++++ Available data ++++

(* ===== verification/Meta.v ===== *)
(** src/src/addb_relational.c (counters): the Metadict keeps one hash per table
    partition.  Field [0] is the id of the current row group, field [k] the
    number of rows of row group [k].  The theorems give the counters as a finite
    map on integers. *)

From S2P Require Import Prelude CString Util Sds Vector Queue Keys Hash Db.

Section meta.
  Context {Store : Type} `{RocksDB Store}.
  Implicit Types st : state Store.

(** The [int] of a counter's object. *)
Definition object_int (o : strobj) : Z :=
  match o with SInt z => to_int z | SRaw s => atoi s end.

Definition lookupCompInfoForRowNumberInMeta (metaHashdictObj : option hashobj) (metaField : strobj)
    : res Z :=
  match metaHashdictObj with
  | None => Ok 0
  | Some o =>
      decodedField ← getDecodedObject metaField;
      f ← sds_ptr decodedField;
      ret ← hashTypeGetValueObject o f;
      match ret with
      | None => Ok 0
      | Some ret => Ok (object_int ret)
      end
  end.

(** A hash without the field is not expected: the NULL object is dereferenced. *)
Definition lookupCompInfoForMeta (metaHashdictObj : option hashobj) (metaField : strobj) : res Z :=
  match metaHashdictObj with
  | None => Ok 0
  | Some o =>
      decodedField ← getDecodedObject metaField;
      f ← sds_ptr decodedField;
      ret ← hashTypeGetValueObject o f;
      ret ← deref ret;
      Ok (object_int ret)
  end.

Definition getRowNumberInfoAndSetRowNumberInfo st (info : NewDataKeyInfo)
    : res (Z * NewDataKeyInfo) :=
  '(metaKey, info) ← setMetaKeyForRowgroup info;
  rowNumber ← lookupCompInfoForRowNumberInMeta (lookupSDSKeyForMetadict st metaKey)
                (createStringObjectFromLongLong (rowGroupId info));
  Ok (rowNumber, set_row_number info rowNumber).

Definition getRowGroupInfoAndSetRowGroupInfo st (info : NewDataKeyInfo)
    : res (Z * NewDataKeyInfo) :=
  '(metaKey, info) ← setMetaKeyForRowgroup info;
  rowgroup ← lookupCompInfoForMeta (lookupSDSKeyForMetadict st metaKey) (SInt 0);
  Ok (rowgroup, set_rowGroupId info rowgroup).

(** Adds [cnt] to a counter, creating the hash or the field if needed; a sum
    outside [long long] stops the server.  The result is converted to [int]. *)
Definition IncDecCount (cfg : config) st (key : bytes) (field : strobj) (cnt : Z)
    : res (Z * state Store) :=
  '(o, st) ← (match lookupKeyWriteForMetadict st key with
              | None => st ← dbAddForMetadict st key createMetaHashdictFordict;
                        Ok (createMetaHashdictFordict, st)
              | Some o => Ok (o, st)
              end);
  cur_obj ← hashTypeGetValueRObject o field;
  value ← (match cur_obj with
           | None => Ok 0
           | Some _ =>
               match getLongLongFromObject cur_obj with
               | (C_OK, value) => Ok value
               | (C_ERR, _) => Fault AssertFail
               end
           end);
  _ ← assert (negb (((cnt <? 0) && (value <? 0) && (cnt <? LLONG_MIN - value))
                    || ((cnt >? 0) && (value >? 0) && (cnt >? LLONG_MAX - value))));
  let value := value + cnt in
  let new := createStringObjectFromLongLong value in
  let field := hashTypeTryObjectEncoding o 1 field in
  '(_, o) ← hashTypeSetWithNoFlags (hash_max_ziplist_entries cfg) o field new;
  Ok (to_int value, incr_dirty (set_meta st (<[key := o]> (Metadict (st_db st))))).

Definition incRowgroupId (cfg : config) st (info : NewDataKeyInfo) (inc_number : Z)
    : res (Z * state Store) :=
  rowgroupKey ← generateRgIdKeyForRowgroup info;
  IncDecCount cfg st rowgroupKey (SInt 0) inc_number.

Definition incRowNumber (cfg : config) st (info : NewDataKeyInfo) (inc_number : Z)
    : res (Z * state Store) :=
  _ ← assert (negb (rowGroupId info =? 0));
  rowgroupKey ← generateRgIdKeyForRowgroup info;
  IncDecCount cfg st rowgroupKey (createStringObjectFromLongLong (rowGroupId info)) inc_number.

Definition IncRowgroupIdAndModifyInfo (cfg : config) st (info : NewDataKeyInfo) (cnt : Z)
    : res (Z * NewDataKeyInfo * state Store) :=
  '(result, st) ← incRowgroupId cfg st info cnt;
  Ok (result, set_rowGroupId info result, st).

Definition getRowgroupInfo (cfg : config) st (info : NewDataKeyInfo)
    : res (Z * NewDataKeyInfo * state Store) :=
  '(rowgroup, info) ← getRowGroupInfoAndSetRowGroupInfo st info;
  if rowgroup =? 0 then IncRowgroupIdAndModifyInfo cfg st info 1
  else Ok (rowgroup, info, st).
End meta.

(** * Counters as a map on integers *)

(** The hash holds the counters [c], as decimal texts. *)
Definition counters (o : hashobj) (c : gmap Z Z) : Prop :=
  ∃ m, hash_rep o m ∧ ∀ k, m !! d2s k = d2s <$> (c !! k).

(** The hash of a partition; [None] when there is none yet. *)
Definition meta_rep {Store} (st : state Store) (key : bytes) (c : option (gmap Z Z)) : Prop :=
  match Metadict (st_db st) !! key, c with
  | None, None => True
  | Some o, Some c => counters o c
  | _, _ => False
  end.

Lemma long_object z : LLONG_MIN ≤ z ≤ LLONG_MAX → createStringObjectFromLongLong z = SInt z.
Proof.
  intros Hz. unfold createStringObjectFromLongLong. destruct (_ && _); [done|].
  replace ((LLONG_MIN <=? z) && (z <=? LLONG_MAX)) with true; [done|].
  symmetry. apply andb_true_iff; split; apply Z.leb_le; lia.
Qed.

Lemma int_long z : INT_MIN ≤ z ≤ INT_MAX → LLONG_MIN ≤ z ≤ LLONG_MAX.
Proof. unfold INT_MIN, INT_MAX, LLONG_MIN, LLONG_MAX. lia. Qed.

Lemma counters_empty : counters createMetaHashdictFordict ∅.
Proof. exists ∅. split; [apply create_rep|]. intros k. by rewrite !lookup_empty. Qed.

Lemma object_int_d2s o z :
  str_text o = d2s z → str_wf o → INT_MIN ≤ z ≤ INT_MAX → object_int o = z.
Proof.
  intros Ht Hw Hz. destruct o as [s|w]; cbn in *.
  - subst. by apply atoi_d2s_nil.
  - apply d2s_inj in Ht as ->. by apply to_int_id.
Qed.

(** A lookup of the value of counter [k]. *)
Lemma counter_get o c k :
  counters o c →
  ∃ r, hashTypeGetValueObject o (d2s k) = Ok r ∧ denotes r (d2s <$> (c !! k)).
Proof.
  intros (m & Hm & Hc). destruct (hashTypeGetValueObject_ok o m (d2s k) Hm) as (r & E & Hd).
  rewrite Hc in Hd. eauto.
Qed.

Lemma lookupRowNumber_ok {Store} (st : state Store) key c k :
  meta_rep st key c → INT_MIN ≤ k ≤ INT_MAX →
  (∀ c' v, c = Some c' → c' !! k = Some v → INT_MIN ≤ v ≤ INT_MAX) →
  lookupCompInfoForRowNumberInMeta (lookupSDSKeyForMetadict st key) (SInt k) =
    Ok (default 0 (c ≫= (.!! k))).
Proof.
  intros Hm Hk Hv. unfold lookupCompInfoForRowNumberInMeta, lookupSDSKeyForMetadict, meta_rep in *.
  destruct (Metadict (st_db st) !! key) as [o|], c as [c|]; try done.
  rewrite getDecodedObject_ok by (by apply int_long). res_step. cbn [sds_ptr]. res_step.
  destruct (counter_get o c k Hm) as (r & E & Hd). cbn [str_text]. rewrite E. res_step.
  cbn. destruct (c !! k) as [v|] eqn:Ek, r as [r|]; cbn in Hd; try done.
  destruct Hd as [Ht Hw]. f_equal. apply object_int_d2s; [done..|]. by eapply Hv.
Qed.

Lemma lookupRowGroup_ok {Store} (st : state Store) key c :
  meta_rep st key c →
  (∀ c', c = Some c' → ∃ v, c' !! 0 = Some v ∧ INT_MIN ≤ v ≤ INT_MAX) →
  lookupCompInfoForMeta (lookupSDSKeyForMetadict st key) (SInt 0) =
    Ok (default 0 (c ≫= (.!! 0))).
Proof.
  intros Hm Hv. unfold lookupCompInfoForMeta, lookupSDSKeyForMetadict, meta_rep in *.
  destruct (Metadict (st_db st) !! key) as [o|], c as [c|]; try done.
  rewrite getDecodedObject_ok by done. res_step. cbn [sds_ptr]. res_step.
  destruct (counter_get o c 0 Hm) as (r & E & Hd). cbn [str_text]. rewrite E. res_step.
  destruct (Hv c eq_refl) as (v & Ev & Hr). cbn. rewrite Ev in Hd |- *.
  destruct r as [r|]; [|done]. destruct Hd as [Ht Hw]. cbn. f_equal. by apply object_int_d2s.
Qed.

(** What [IncDecCount] does to the counters: field [k] grows by [n]. *)
Lemma IncDecCount_ok {Store} cfg (st : state Store) key c k n :
  meta_rep st key c → LLONG_MIN ≤ k ≤ LLONG_MAX →
  let v := default 0 (c ≫= (.!! k)) in
  LLONG_MIN ≤ v ≤ LLONG_MAX → LLONG_MIN ≤ v + n ≤ LLONG_MAX →
  ∃ o, IncDecCount cfg st key (SInt k) n =
         Ok (to_int (v + n), incr_dirty (set_meta st (<[key := o]> (Metadict (st_db st)))))
       ∧ counters o (<[k := v + n]> (default ∅ c)).
Proof.
  intros Hm Hk v Hv Hvn. unfold IncDecCount, lookupKeyWriteForMetadict, lookupKeyForMetadict.
  assert (∃ o st1, (match Metadict (st_db st) !! key with
              | None => st ← dbAddForMetadict st key createMetaHashdictFordict;
                        Ok (createMetaHashdictFordict, st)
              | Some o => Ok (o, st) end) = Ok (o, st1) ∧ counters o (default ∅ c) ∧
     ∀ o', set_meta st1 (<[key := o']> (Metadict (st_db st1))) =
           set_meta st (<[key := o']> (Metadict (st_db st)))) as (o & st1 & -> & Ho & Hset).
  { unfold meta_rep, dbAddForMetadict in *.
    destruct (Metadict (st_db st) !! key) as [o|], c as [c|]; try done.
    - by exists o, st.
    - res_step. eexists _, _. split; [done|]. split; [apply counters_empty|].
      intros o'. cbn. by rewrite insert_insert_eq. }
  res_step. destruct Ho as (m & Hm' & Hc).
  destruct (hashTypeGetValueRObject_ok o m (SInt k) Hm' Hk) as (r & -> & Hd). res_step.
  cbn [str_text] in Hd. rewrite Hc in Hd.
  assert (Ev : v = default 0 (default ∅ c !! k)).
  { subst v. by destruct c as [c|]; [|cbn; rewrite lookup_empty]. }
  assert ((match r with None => Ok 0 | Some _ =>
     match getLongLongFromObject r with (C_OK, value) => Ok value | (C_ERR, _) => Fault AssertFail end end)
     = Ok v) as ->.
  { rewrite Ev. destruct (default ∅ c !! k) as [w|], r as [[s|z]|]; cbn in *; try done.
    - destruct Hd as [-> _]. rewrite string2ll_complete; [done|]. by rewrite <- Ev.
    - destruct Hd as [Hz _]. by apply d2s_inj in Hz as ->. }
  res_step.
  assert (negb ((n <? 0) && (v <? 0) && (n <? LLONG_MIN - v)
                || (n >? 0) && (v >? 0) && (n >? LLONG_MAX - v)) = true) as ->.
  { apply negb_true_iff, orb_false_iff; split; apply andb_false_iff; right;
      rewrite ?Z.gtb_ltb; apply Z.ltb_ge; lia. }
  cbn [assert]. res_step.
  assert (hashTypeTryObjectEncoding o 1 (SInt k) = SInt k) as -> by (by destruct o).
  rewrite long_object by done.
  destruct (hashTypeSet_ok (hash_max_ziplist_entries cfg) o m (SInt k) (SInt (v + n)) Hm' Hk Hvn)
    as (o' & -> & Ho'). res_step. exists o'. rewrite Hset. split; [done|].
  eexists. split; [exact Ho'|]. cbn [str_text]. intros j. destruct (decide (j = k)) as [->|Hne].
  - by rewrite !lookup_insert_eq.
  - rewrite !lookup_insert_ne by (congruence || by intros ?%d2s_inj). apply Hc.
Qed.

(** The counters of other keys, and the rest of the state, stay. *)
Lemma meta_rep_insert {Store} (st : state Store) key o c :
  counters o c → meta_rep (incr_dirty (set_meta st (<[key := o]> (Metadict (st_db st))))) key (Some c).
Proof. intros Ho. unfold meta_rep. cbn. by rewrite lookup_insert_eq. Qed.

Lemma meta_rep_other {Store} (st : state Store) key key' o c :
  key ≠ key' → meta_rep st key' c →
  meta_rep (incr_dirty (set_meta st (<[key := o]> (Metadict (st_db st))))) key' c.
Proof. intros Hne Hm. unfold meta_rep in *. cbn. by rewrite lookup_insert_ne. Qed.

++++

● Exercise: Pick every line of the data that includes the string "lookupSDSKeyForMetadict".

● Solution for this exercise:
  rowNumber ← lookupCompInfoForRowNumberInMeta (lookupSDSKeyForMetadict st metaKey)
  rowgroup ← lookupCompInfoForMeta (lookupSDSKeyForMetadict st metaKey) (SInt 0);
  lookupCompInfoForRowNumberInMeta (lookupSDSKeyForMetadict st key) (SInt k) =
  intros Hm Hk Hv. unfold lookupCompInfoForRowNumberInMeta, lookupSDSKeyForMetadict, meta_rep in *.
  lookupCompInfoForMeta (lookupSDSKeyForMetadict st key) (SInt 0) =
  intros Hm Hv. unfold lookupCompInfoForMeta, lookupSDSKeyForMetadict, meta_rep in *.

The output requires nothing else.